EXERCISE BRIEF =
Two lines mark the range in the entries below: the one holding "- apply ret_Ok in H. destruct H as [-> ->]." and the one holding "design workflow. *)". Set down those two and all lines between them, exactly.

——————————

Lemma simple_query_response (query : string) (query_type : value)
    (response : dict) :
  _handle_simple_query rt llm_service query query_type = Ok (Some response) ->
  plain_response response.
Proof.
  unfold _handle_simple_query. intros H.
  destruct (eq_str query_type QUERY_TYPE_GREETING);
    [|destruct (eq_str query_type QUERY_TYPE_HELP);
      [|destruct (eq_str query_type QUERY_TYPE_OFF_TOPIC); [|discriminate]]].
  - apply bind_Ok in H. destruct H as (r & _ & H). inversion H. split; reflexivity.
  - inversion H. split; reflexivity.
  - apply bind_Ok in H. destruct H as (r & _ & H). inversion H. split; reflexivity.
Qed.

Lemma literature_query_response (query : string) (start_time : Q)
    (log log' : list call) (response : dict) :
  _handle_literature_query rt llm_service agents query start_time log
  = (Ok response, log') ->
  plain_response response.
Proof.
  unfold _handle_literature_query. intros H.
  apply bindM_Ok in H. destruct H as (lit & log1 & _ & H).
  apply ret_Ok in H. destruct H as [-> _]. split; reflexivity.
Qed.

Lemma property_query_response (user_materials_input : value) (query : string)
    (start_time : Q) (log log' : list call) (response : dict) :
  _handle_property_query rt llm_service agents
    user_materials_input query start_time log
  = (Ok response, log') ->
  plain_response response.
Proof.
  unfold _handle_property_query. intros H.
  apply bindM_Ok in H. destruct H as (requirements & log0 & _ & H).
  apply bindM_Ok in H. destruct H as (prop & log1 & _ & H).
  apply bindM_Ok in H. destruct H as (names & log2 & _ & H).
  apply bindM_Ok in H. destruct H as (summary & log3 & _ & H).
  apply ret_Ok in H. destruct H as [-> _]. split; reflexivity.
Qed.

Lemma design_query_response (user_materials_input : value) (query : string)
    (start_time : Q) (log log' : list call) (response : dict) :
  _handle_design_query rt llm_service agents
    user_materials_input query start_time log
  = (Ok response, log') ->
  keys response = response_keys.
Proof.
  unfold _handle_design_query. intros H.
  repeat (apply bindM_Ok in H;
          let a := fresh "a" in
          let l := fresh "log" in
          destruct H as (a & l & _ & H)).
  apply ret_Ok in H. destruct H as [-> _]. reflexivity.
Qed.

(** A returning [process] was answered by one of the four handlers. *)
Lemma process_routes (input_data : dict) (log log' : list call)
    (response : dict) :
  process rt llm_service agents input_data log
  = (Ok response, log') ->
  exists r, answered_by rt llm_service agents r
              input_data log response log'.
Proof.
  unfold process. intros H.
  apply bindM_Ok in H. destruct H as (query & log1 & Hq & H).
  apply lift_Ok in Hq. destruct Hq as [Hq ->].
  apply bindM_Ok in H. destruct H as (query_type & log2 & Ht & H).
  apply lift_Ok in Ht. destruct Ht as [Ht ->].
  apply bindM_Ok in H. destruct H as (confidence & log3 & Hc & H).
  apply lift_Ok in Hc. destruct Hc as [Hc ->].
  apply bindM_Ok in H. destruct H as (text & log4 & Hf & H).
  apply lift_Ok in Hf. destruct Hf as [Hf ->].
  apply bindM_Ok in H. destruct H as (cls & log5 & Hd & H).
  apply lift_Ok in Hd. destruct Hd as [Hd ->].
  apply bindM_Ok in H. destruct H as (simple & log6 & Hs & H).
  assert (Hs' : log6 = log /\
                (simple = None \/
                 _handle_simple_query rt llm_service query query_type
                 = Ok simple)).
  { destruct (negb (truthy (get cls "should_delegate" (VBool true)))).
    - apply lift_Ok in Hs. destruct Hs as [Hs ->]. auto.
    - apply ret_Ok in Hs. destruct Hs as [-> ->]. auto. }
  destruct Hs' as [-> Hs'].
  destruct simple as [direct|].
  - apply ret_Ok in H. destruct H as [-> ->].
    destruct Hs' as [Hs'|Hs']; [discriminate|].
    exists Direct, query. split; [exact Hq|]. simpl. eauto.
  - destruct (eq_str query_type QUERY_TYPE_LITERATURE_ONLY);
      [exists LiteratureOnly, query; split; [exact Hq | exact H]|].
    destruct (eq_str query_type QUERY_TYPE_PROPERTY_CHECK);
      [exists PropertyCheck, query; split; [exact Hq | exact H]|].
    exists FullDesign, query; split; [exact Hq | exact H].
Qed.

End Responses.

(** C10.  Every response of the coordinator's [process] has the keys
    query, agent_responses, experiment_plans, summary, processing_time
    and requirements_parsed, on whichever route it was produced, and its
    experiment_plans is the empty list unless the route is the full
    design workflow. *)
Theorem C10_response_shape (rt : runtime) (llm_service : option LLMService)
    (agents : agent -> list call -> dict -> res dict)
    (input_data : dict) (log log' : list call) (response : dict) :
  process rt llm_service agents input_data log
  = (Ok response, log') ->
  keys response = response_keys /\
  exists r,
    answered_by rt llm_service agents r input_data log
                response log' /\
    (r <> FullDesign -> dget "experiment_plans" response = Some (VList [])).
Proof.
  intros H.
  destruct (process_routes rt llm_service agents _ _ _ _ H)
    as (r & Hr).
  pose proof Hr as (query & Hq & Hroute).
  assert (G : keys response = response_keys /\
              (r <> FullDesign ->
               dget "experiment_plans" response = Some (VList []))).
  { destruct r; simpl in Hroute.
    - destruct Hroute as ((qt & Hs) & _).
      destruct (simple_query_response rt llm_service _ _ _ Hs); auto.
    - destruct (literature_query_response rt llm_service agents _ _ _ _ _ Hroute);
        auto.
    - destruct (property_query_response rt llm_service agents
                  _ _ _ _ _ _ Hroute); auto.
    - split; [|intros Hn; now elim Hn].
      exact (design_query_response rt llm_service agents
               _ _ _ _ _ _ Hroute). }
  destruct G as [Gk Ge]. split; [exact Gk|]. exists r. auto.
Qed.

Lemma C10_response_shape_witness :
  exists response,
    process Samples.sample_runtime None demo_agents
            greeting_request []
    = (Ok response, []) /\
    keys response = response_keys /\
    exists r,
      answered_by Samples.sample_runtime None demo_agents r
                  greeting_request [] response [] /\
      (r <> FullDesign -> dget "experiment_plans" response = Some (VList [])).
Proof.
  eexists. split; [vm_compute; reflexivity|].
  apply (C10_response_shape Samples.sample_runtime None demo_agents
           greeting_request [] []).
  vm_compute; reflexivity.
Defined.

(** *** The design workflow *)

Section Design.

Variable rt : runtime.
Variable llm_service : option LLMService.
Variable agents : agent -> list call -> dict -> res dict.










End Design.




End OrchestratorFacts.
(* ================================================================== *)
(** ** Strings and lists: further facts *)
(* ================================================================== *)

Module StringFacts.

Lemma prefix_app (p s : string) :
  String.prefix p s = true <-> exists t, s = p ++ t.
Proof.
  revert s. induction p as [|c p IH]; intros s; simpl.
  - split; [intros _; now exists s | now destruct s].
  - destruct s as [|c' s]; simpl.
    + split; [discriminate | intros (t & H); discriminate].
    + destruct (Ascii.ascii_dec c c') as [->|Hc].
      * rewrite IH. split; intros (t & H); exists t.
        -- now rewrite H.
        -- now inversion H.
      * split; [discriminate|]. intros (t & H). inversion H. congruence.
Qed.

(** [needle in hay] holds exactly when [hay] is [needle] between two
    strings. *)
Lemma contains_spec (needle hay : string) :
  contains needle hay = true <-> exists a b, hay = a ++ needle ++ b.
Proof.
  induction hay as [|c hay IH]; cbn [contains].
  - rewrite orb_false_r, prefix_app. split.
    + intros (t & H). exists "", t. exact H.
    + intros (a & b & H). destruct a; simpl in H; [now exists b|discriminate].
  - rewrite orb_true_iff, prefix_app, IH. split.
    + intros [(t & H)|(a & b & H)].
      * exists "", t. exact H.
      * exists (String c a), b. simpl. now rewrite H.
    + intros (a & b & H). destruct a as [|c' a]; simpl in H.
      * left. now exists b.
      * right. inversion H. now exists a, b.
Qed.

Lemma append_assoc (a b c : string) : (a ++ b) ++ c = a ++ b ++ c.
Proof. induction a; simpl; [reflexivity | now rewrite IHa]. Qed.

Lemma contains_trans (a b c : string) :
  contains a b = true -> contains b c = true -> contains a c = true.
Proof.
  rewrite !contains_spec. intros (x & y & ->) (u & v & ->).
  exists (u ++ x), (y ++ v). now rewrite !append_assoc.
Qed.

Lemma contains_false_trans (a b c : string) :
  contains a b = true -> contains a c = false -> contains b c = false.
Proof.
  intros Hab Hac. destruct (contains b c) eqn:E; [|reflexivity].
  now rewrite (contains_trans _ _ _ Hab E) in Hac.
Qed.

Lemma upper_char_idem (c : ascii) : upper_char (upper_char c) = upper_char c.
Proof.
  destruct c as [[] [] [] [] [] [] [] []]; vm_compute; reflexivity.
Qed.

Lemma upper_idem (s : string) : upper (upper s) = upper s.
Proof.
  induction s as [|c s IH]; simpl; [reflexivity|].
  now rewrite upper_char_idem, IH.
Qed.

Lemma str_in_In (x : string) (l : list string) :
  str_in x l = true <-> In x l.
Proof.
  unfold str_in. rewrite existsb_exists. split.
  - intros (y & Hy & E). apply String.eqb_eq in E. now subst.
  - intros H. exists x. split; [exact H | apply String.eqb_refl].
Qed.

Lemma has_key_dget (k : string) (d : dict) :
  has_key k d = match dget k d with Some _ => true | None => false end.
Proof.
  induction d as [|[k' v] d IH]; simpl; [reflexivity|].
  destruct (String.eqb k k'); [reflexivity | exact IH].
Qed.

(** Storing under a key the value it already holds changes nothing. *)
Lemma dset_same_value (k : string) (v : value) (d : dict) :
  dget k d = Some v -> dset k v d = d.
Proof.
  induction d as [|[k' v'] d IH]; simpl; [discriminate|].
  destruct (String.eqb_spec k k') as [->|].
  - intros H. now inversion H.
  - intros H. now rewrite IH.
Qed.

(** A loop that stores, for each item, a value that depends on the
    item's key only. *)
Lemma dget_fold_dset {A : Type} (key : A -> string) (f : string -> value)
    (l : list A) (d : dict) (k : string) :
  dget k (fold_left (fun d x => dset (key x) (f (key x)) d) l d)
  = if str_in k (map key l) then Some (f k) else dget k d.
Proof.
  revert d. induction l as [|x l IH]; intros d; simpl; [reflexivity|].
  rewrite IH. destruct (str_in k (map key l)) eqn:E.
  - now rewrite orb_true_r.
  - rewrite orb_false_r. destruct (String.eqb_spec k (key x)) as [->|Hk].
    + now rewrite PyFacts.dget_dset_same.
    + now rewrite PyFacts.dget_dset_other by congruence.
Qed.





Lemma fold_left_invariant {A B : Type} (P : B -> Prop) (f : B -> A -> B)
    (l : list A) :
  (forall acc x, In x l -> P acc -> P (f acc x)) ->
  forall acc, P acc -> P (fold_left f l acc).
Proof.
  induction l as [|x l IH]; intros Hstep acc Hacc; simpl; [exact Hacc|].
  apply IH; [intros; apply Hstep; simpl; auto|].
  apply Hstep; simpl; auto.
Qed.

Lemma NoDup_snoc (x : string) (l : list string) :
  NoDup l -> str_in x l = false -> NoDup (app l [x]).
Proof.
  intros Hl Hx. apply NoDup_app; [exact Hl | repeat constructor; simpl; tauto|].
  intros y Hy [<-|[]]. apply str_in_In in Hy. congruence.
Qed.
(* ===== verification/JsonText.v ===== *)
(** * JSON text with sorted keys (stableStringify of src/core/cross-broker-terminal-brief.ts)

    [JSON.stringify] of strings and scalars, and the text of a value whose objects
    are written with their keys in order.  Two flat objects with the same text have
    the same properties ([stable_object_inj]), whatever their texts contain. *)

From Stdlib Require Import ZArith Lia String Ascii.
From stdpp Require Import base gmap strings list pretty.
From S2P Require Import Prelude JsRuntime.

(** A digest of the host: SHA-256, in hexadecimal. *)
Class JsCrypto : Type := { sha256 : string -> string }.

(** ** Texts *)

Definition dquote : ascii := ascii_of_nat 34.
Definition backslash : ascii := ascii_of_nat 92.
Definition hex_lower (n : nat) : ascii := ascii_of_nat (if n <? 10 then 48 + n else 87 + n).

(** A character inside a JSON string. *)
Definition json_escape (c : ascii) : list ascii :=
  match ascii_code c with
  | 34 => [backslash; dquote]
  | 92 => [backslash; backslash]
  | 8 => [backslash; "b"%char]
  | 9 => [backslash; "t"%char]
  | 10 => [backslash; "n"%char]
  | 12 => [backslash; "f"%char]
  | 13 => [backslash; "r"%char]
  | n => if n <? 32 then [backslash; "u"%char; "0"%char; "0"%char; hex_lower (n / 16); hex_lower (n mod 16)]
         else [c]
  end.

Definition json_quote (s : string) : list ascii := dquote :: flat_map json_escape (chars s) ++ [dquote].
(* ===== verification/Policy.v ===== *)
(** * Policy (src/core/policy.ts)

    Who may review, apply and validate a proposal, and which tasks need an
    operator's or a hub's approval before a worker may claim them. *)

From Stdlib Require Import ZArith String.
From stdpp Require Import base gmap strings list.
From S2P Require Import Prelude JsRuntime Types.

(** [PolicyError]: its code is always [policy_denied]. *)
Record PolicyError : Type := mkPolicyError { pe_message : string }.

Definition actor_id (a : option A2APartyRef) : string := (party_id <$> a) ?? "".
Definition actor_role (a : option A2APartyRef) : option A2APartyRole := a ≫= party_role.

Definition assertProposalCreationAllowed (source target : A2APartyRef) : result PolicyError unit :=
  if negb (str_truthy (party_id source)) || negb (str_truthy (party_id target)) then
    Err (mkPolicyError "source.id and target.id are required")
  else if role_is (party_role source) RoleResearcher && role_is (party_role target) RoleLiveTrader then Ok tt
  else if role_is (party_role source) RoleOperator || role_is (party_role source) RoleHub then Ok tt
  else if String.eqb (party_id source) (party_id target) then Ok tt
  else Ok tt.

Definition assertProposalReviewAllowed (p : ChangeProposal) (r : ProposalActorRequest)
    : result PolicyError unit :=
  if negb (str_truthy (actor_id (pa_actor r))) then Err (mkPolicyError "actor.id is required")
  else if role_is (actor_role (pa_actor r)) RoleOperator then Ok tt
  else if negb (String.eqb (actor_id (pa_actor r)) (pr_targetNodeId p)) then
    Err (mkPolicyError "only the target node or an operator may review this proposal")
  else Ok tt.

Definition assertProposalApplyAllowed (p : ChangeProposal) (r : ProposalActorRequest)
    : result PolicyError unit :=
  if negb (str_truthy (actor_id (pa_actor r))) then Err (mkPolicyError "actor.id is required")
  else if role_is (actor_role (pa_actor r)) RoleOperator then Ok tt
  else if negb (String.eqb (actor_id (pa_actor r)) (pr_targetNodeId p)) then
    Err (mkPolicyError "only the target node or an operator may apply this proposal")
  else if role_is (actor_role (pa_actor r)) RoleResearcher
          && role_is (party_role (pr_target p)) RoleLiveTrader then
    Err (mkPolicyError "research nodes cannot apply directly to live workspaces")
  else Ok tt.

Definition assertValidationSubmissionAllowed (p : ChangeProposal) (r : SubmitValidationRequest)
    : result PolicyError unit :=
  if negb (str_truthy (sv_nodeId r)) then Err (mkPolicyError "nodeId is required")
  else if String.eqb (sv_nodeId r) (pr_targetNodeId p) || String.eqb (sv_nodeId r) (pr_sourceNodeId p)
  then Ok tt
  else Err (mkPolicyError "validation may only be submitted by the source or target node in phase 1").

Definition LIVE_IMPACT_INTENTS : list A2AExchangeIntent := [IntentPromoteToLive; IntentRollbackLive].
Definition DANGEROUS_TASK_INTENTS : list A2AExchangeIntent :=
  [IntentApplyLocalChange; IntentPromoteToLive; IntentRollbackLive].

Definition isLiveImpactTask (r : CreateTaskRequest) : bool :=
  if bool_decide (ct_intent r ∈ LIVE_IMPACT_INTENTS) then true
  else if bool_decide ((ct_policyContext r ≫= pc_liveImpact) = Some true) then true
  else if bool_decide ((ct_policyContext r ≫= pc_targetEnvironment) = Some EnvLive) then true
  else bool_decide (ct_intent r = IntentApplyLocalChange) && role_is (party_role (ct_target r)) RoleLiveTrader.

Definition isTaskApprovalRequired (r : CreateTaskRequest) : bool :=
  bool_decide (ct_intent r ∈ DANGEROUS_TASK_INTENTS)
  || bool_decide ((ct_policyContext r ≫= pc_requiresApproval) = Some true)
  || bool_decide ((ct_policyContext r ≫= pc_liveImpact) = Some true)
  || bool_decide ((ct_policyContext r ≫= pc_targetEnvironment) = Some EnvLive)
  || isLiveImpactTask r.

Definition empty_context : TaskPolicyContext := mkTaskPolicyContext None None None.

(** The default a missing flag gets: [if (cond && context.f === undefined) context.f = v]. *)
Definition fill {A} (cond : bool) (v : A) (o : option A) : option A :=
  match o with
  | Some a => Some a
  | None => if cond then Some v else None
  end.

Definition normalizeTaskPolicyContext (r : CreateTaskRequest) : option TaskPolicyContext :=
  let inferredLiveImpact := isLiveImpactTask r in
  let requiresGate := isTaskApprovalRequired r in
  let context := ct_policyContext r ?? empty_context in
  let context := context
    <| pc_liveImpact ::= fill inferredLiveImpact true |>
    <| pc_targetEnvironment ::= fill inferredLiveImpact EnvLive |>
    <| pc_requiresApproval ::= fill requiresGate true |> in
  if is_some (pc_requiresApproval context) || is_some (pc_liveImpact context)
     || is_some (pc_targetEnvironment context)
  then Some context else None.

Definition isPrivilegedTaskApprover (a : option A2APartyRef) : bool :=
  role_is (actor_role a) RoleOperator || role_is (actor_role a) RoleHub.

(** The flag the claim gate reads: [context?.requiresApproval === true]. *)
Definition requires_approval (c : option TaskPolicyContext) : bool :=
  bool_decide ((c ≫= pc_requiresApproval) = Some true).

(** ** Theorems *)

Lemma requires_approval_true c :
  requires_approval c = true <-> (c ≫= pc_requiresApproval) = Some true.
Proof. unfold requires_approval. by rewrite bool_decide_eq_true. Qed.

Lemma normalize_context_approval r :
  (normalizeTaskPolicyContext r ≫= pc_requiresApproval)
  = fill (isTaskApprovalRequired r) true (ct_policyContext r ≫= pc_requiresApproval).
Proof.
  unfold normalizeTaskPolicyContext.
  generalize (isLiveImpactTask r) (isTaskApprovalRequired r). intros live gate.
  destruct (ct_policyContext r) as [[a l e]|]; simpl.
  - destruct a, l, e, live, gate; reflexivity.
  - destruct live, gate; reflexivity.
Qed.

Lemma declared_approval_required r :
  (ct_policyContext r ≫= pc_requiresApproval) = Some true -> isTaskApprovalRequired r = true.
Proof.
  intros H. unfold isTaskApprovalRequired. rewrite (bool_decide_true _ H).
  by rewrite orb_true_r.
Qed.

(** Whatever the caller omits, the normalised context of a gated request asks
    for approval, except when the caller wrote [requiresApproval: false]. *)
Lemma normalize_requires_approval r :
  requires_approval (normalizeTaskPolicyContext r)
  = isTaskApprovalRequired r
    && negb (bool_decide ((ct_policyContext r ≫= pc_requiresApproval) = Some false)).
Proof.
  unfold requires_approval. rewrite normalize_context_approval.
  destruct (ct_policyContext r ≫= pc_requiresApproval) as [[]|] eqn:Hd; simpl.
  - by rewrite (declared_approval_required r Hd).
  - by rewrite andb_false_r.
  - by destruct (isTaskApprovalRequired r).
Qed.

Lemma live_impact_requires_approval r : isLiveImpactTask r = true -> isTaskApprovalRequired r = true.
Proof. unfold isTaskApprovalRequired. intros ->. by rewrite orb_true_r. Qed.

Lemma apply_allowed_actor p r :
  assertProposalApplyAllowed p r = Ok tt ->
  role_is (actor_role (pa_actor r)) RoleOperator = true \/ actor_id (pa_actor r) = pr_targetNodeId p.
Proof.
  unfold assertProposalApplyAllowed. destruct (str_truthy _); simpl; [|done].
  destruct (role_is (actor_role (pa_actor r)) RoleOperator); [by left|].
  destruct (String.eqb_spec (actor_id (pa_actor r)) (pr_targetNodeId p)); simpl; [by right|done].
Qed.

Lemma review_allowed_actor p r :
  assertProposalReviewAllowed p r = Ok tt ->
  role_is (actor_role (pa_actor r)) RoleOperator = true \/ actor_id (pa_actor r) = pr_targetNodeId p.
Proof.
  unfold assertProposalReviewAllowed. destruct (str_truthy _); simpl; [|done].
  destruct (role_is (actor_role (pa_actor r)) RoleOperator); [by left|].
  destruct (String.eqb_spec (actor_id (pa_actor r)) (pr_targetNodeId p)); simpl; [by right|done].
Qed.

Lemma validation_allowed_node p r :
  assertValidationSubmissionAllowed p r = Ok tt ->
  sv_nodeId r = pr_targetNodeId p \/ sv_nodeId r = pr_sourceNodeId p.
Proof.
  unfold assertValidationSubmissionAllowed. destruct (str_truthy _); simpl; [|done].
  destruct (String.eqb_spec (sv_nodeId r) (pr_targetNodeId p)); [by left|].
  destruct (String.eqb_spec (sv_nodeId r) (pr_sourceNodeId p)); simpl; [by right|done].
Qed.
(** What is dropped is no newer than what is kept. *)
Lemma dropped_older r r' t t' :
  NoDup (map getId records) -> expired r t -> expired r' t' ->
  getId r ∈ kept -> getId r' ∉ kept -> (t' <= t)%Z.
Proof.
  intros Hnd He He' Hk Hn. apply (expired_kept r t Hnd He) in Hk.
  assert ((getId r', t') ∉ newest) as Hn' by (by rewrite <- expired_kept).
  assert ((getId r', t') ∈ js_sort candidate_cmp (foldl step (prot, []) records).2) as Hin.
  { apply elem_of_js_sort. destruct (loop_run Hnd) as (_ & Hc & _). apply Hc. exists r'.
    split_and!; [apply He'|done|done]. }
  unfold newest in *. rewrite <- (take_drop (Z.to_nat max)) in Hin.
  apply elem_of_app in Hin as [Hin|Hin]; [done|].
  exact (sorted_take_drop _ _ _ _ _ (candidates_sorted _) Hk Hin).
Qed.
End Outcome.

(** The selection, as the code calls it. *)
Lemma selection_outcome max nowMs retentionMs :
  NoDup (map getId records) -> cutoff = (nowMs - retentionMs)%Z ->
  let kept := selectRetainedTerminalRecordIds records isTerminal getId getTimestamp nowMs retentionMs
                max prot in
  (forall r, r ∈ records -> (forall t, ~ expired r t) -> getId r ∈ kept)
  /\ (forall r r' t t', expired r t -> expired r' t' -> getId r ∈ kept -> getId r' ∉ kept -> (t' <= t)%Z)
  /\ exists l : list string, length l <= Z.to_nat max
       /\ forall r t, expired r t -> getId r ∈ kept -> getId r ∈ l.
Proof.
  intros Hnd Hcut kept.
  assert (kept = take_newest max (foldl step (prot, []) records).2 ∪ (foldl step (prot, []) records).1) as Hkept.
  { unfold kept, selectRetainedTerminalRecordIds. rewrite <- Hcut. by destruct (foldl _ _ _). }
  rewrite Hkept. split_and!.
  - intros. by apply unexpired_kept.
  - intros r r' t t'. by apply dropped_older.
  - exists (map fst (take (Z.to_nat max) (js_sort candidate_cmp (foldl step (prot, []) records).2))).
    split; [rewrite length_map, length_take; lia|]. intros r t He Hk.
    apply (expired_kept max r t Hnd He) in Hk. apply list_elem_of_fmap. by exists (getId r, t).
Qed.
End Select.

——————————

EXERCISE OUTPUT =
  - apply ret_Ok in H. destruct H as [-> ->].
    destruct Hs' as [Hs'|Hs']; [discriminate|].
    exists Direct, query. split; [exact Hq|]. simpl. eauto.
  - destruct (eq_str query_type QUERY_TYPE_LITERATURE_ONLY);
      [exists LiteratureOnly, query; split; [exact Hq | exact H]|].
    destruct (eq_str query_type QUERY_TYPE_PROPERTY_CHECK);
      [exists PropertyCheck, query; split; [exact Hq | exact H]|].
    exists FullDesign, query; split; [exact Hq | exact H].
Qed.

End Responses.

(** C10.  Every response of the coordinator's [process] has the keys
    query, agent_responses, experiment_plans, summary, processing_time
    and requirements_parsed, on whichever route it was produced, and its
    experiment_plans is the empty list unless the route is the full
    design workflow. *)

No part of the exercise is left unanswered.